Your task is to copy every line of the entries that holds the word "simpl".

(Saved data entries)
══════

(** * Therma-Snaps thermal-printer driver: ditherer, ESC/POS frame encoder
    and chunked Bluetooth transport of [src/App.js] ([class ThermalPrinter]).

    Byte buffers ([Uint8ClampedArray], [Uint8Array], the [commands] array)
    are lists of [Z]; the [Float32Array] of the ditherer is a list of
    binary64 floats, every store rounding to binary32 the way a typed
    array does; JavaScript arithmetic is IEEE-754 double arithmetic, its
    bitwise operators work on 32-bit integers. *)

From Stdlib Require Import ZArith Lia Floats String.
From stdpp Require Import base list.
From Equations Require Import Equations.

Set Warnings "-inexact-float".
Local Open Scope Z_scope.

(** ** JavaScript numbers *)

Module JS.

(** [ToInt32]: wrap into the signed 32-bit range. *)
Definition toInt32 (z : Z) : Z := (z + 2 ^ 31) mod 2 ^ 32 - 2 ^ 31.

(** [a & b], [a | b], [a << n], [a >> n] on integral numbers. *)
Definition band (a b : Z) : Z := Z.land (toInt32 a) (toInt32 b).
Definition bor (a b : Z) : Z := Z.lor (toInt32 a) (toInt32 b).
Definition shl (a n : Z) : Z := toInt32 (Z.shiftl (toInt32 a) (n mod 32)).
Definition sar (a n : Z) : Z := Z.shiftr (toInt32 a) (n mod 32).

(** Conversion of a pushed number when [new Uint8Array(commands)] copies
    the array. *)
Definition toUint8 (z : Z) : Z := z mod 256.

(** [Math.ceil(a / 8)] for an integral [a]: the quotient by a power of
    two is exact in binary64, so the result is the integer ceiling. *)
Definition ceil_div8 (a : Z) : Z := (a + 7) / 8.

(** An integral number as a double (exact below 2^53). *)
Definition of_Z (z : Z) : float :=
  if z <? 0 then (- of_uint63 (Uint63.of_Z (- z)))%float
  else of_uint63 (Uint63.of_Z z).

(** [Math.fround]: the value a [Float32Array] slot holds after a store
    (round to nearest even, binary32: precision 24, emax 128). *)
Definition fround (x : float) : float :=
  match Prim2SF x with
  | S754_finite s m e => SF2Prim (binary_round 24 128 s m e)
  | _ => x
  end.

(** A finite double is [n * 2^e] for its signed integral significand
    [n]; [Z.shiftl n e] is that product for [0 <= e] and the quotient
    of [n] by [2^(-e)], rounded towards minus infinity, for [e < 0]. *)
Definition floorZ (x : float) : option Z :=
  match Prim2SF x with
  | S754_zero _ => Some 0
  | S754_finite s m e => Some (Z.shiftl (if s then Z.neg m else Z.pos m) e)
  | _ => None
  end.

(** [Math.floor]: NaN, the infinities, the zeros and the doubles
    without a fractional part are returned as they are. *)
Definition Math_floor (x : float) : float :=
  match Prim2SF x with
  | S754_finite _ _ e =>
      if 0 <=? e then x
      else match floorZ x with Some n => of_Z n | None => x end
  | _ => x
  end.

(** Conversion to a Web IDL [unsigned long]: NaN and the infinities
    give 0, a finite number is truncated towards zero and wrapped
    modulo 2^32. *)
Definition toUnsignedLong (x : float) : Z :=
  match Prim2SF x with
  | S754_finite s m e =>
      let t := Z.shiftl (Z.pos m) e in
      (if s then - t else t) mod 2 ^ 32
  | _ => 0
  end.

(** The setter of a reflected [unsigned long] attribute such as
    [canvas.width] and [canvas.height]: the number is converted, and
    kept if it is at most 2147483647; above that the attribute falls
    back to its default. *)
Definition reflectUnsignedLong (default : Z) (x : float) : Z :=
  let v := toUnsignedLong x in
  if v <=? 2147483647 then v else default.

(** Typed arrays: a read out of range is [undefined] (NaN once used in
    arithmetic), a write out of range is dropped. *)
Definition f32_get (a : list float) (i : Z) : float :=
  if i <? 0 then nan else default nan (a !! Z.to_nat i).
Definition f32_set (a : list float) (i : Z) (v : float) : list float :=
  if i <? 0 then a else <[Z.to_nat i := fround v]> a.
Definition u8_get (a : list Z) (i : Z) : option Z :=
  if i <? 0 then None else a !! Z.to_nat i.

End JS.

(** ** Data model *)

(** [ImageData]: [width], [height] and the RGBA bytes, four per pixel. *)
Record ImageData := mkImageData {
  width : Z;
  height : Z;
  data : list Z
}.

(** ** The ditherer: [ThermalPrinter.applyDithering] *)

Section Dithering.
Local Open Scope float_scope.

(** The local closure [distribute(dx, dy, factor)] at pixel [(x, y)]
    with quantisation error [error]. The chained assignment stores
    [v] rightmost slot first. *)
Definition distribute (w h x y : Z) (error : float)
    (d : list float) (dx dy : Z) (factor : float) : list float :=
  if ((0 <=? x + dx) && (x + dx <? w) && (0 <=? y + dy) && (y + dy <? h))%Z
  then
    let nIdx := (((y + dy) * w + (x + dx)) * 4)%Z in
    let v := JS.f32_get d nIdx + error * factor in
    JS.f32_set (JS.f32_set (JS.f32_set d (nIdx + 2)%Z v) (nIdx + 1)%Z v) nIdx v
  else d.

══════

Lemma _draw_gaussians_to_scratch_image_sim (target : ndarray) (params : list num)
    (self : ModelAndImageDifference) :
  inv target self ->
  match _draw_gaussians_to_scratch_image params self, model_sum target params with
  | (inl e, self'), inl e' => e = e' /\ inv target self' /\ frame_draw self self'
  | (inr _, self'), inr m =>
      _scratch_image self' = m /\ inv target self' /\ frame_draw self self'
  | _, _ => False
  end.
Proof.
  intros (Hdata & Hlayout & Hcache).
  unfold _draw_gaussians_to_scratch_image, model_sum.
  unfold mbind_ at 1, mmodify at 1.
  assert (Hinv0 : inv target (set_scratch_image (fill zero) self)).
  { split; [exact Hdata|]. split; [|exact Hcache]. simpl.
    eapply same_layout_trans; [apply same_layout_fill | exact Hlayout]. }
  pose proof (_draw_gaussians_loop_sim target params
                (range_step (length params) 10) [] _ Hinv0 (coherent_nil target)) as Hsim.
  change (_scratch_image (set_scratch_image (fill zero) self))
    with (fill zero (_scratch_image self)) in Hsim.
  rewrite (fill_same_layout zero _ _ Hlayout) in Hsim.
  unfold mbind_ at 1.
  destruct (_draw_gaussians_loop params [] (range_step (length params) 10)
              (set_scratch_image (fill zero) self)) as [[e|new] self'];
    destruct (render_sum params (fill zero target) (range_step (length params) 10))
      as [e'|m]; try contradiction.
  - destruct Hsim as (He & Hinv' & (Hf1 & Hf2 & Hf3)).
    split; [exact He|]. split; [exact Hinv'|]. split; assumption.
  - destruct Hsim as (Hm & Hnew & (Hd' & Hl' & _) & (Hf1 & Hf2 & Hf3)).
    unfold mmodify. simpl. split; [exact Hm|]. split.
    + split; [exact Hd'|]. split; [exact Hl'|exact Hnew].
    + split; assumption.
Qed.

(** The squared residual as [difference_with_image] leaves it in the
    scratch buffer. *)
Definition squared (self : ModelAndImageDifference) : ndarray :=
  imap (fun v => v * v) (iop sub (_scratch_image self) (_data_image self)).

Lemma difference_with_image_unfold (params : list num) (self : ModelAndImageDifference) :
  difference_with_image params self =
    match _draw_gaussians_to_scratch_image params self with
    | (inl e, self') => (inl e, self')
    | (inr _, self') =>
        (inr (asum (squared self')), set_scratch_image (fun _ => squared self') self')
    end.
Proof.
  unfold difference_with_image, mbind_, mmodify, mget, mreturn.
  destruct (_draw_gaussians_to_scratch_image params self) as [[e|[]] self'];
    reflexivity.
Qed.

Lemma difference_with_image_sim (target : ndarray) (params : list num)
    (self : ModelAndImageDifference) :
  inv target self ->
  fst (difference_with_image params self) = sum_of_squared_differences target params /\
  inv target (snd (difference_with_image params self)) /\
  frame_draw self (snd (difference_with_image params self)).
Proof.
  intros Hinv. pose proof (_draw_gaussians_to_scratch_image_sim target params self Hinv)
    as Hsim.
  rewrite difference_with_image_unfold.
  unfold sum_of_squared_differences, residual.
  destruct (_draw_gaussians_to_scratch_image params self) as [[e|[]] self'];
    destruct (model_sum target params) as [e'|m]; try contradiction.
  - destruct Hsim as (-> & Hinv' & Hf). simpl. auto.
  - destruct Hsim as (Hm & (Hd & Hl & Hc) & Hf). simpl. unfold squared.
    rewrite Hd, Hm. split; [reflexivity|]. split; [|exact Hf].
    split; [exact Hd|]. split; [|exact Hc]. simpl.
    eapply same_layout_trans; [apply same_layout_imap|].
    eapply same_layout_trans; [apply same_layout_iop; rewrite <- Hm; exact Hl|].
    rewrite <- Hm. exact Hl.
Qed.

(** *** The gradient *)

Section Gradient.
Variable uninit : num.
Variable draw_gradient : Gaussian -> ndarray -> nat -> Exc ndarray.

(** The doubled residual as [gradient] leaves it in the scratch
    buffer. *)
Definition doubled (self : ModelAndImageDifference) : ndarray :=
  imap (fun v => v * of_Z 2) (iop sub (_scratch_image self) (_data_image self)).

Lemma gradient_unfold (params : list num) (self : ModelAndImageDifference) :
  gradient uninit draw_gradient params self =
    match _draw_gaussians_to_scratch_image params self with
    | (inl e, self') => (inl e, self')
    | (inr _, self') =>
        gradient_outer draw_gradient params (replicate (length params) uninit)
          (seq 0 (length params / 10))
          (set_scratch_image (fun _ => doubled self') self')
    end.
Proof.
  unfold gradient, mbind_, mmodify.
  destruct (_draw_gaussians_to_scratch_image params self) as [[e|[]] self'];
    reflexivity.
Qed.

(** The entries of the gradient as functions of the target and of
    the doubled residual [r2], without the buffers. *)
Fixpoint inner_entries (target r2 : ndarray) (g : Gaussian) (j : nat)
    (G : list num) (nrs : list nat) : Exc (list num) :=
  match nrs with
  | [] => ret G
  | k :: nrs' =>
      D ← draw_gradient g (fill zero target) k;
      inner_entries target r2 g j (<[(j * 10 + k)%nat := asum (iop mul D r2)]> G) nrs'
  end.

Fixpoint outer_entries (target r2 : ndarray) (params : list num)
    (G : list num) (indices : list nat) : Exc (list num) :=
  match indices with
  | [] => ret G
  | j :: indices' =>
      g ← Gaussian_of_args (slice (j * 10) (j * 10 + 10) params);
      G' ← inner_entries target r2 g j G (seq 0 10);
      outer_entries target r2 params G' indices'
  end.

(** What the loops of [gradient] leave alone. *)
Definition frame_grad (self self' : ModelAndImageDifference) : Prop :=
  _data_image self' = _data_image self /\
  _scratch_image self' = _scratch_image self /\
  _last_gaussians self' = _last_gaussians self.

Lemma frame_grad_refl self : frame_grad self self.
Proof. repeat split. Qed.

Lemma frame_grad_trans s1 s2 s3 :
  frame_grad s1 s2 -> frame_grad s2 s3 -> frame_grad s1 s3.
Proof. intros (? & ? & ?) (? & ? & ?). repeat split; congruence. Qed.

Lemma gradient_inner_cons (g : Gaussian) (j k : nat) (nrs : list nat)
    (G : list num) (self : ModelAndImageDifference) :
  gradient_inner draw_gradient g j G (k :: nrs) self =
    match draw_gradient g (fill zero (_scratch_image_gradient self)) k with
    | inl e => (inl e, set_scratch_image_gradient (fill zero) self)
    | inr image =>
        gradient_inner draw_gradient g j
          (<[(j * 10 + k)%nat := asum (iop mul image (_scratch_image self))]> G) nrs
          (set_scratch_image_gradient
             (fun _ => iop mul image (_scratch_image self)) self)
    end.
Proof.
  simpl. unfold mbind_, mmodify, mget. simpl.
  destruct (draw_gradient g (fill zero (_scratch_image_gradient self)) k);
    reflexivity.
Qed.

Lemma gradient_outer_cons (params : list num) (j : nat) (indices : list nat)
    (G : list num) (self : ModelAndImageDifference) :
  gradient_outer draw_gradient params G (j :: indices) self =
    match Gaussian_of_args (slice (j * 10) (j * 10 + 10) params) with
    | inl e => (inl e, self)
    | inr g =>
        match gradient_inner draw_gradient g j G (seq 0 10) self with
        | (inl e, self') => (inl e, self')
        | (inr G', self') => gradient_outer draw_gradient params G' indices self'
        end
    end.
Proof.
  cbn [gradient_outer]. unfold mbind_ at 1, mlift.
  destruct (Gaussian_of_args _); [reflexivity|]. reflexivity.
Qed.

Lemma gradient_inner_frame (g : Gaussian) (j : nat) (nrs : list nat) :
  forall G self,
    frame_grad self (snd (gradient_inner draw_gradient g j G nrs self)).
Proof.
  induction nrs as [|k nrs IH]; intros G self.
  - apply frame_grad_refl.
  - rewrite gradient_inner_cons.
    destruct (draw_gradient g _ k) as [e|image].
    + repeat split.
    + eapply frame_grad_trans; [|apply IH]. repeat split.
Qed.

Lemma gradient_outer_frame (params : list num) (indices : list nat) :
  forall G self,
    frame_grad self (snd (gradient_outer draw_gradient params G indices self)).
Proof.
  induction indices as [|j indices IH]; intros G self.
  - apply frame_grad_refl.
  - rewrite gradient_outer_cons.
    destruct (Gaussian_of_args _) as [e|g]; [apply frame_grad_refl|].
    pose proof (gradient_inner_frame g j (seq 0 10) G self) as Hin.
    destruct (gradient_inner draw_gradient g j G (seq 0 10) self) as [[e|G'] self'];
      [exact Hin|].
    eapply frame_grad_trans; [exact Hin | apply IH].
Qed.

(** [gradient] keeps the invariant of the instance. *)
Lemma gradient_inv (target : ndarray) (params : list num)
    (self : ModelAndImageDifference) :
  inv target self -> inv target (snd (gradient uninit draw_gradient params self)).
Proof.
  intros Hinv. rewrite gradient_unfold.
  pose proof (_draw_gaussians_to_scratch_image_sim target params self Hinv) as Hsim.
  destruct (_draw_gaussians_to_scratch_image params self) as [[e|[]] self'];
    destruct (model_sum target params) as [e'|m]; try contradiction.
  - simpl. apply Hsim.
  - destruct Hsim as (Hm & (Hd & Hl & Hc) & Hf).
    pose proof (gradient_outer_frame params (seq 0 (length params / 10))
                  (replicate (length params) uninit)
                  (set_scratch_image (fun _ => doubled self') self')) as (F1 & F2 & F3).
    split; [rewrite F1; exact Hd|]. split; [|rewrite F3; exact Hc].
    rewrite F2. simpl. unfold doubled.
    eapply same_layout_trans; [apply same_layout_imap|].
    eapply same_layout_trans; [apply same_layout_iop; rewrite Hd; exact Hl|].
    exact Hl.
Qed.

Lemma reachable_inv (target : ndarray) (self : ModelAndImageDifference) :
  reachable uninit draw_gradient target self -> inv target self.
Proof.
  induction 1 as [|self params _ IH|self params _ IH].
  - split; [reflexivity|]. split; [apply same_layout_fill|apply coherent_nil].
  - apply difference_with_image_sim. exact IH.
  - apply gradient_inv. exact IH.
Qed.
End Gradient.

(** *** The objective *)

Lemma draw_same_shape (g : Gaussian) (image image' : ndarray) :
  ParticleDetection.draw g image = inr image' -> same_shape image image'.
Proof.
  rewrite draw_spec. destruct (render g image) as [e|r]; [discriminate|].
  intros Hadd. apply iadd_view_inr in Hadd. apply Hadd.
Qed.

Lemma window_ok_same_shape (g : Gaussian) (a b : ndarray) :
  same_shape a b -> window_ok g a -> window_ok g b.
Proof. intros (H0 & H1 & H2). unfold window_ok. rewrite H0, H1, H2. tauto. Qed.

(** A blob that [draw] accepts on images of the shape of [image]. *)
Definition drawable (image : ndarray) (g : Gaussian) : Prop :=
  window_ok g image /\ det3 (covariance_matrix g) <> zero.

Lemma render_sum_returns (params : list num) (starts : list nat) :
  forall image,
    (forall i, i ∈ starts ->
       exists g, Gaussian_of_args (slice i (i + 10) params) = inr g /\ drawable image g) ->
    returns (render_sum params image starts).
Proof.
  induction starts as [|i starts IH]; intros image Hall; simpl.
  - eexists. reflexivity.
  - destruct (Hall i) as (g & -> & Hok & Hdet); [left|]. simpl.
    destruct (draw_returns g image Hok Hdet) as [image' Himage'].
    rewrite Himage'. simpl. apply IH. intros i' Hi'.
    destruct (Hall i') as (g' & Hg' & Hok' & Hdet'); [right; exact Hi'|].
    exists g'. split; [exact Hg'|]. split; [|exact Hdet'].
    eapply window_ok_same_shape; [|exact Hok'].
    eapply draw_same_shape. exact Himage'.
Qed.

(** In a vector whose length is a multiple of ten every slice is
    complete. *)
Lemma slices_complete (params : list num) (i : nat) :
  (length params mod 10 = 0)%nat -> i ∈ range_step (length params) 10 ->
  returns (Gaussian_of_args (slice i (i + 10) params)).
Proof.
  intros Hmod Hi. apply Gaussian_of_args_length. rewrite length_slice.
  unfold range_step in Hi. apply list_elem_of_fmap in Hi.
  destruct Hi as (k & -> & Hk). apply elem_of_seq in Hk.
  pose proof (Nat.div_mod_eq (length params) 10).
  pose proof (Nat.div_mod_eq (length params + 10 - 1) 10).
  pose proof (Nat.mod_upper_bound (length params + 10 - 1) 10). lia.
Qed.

══════

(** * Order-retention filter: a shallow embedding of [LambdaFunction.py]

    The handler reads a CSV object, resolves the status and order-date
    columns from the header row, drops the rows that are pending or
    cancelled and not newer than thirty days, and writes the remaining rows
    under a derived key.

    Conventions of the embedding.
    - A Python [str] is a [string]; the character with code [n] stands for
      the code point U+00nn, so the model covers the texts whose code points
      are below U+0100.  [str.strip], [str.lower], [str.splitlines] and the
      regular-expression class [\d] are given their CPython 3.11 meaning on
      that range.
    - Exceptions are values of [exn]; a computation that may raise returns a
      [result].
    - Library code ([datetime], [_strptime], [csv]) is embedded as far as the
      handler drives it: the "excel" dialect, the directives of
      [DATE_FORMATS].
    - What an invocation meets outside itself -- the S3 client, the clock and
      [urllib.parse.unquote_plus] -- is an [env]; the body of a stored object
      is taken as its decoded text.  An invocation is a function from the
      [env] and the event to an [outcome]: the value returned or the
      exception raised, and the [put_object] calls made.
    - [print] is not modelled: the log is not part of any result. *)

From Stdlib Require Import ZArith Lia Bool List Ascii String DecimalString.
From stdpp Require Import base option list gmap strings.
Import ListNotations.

══════

### Exercise solution
  { split; [exact Hdata|]. split; [|exact Hcache]. simpl.
    unfold mmodify. simpl. split; [exact Hm|]. split.
  - destruct Hsim as (-> & Hinv' & Hf). simpl. auto.
  - destruct Hsim as (Hm & (Hd & Hl & Hc) & Hf). simpl. unfold squared.
    split; [exact Hd|]. split; [|exact Hc]. simpl.
  simpl. unfold mbind_, mmodify, mget. simpl.
  - simpl. apply Hsim.
    rewrite F2. simpl. unfold doubled.
  induction starts as [|i starts IH]; intros image Hall; simpl.
  - destruct (Hall i) as (g & -> & Hok & Hdet); [left|]. simpl.
    rewrite Himage'. simpl. apply IH. intros i' Hi'.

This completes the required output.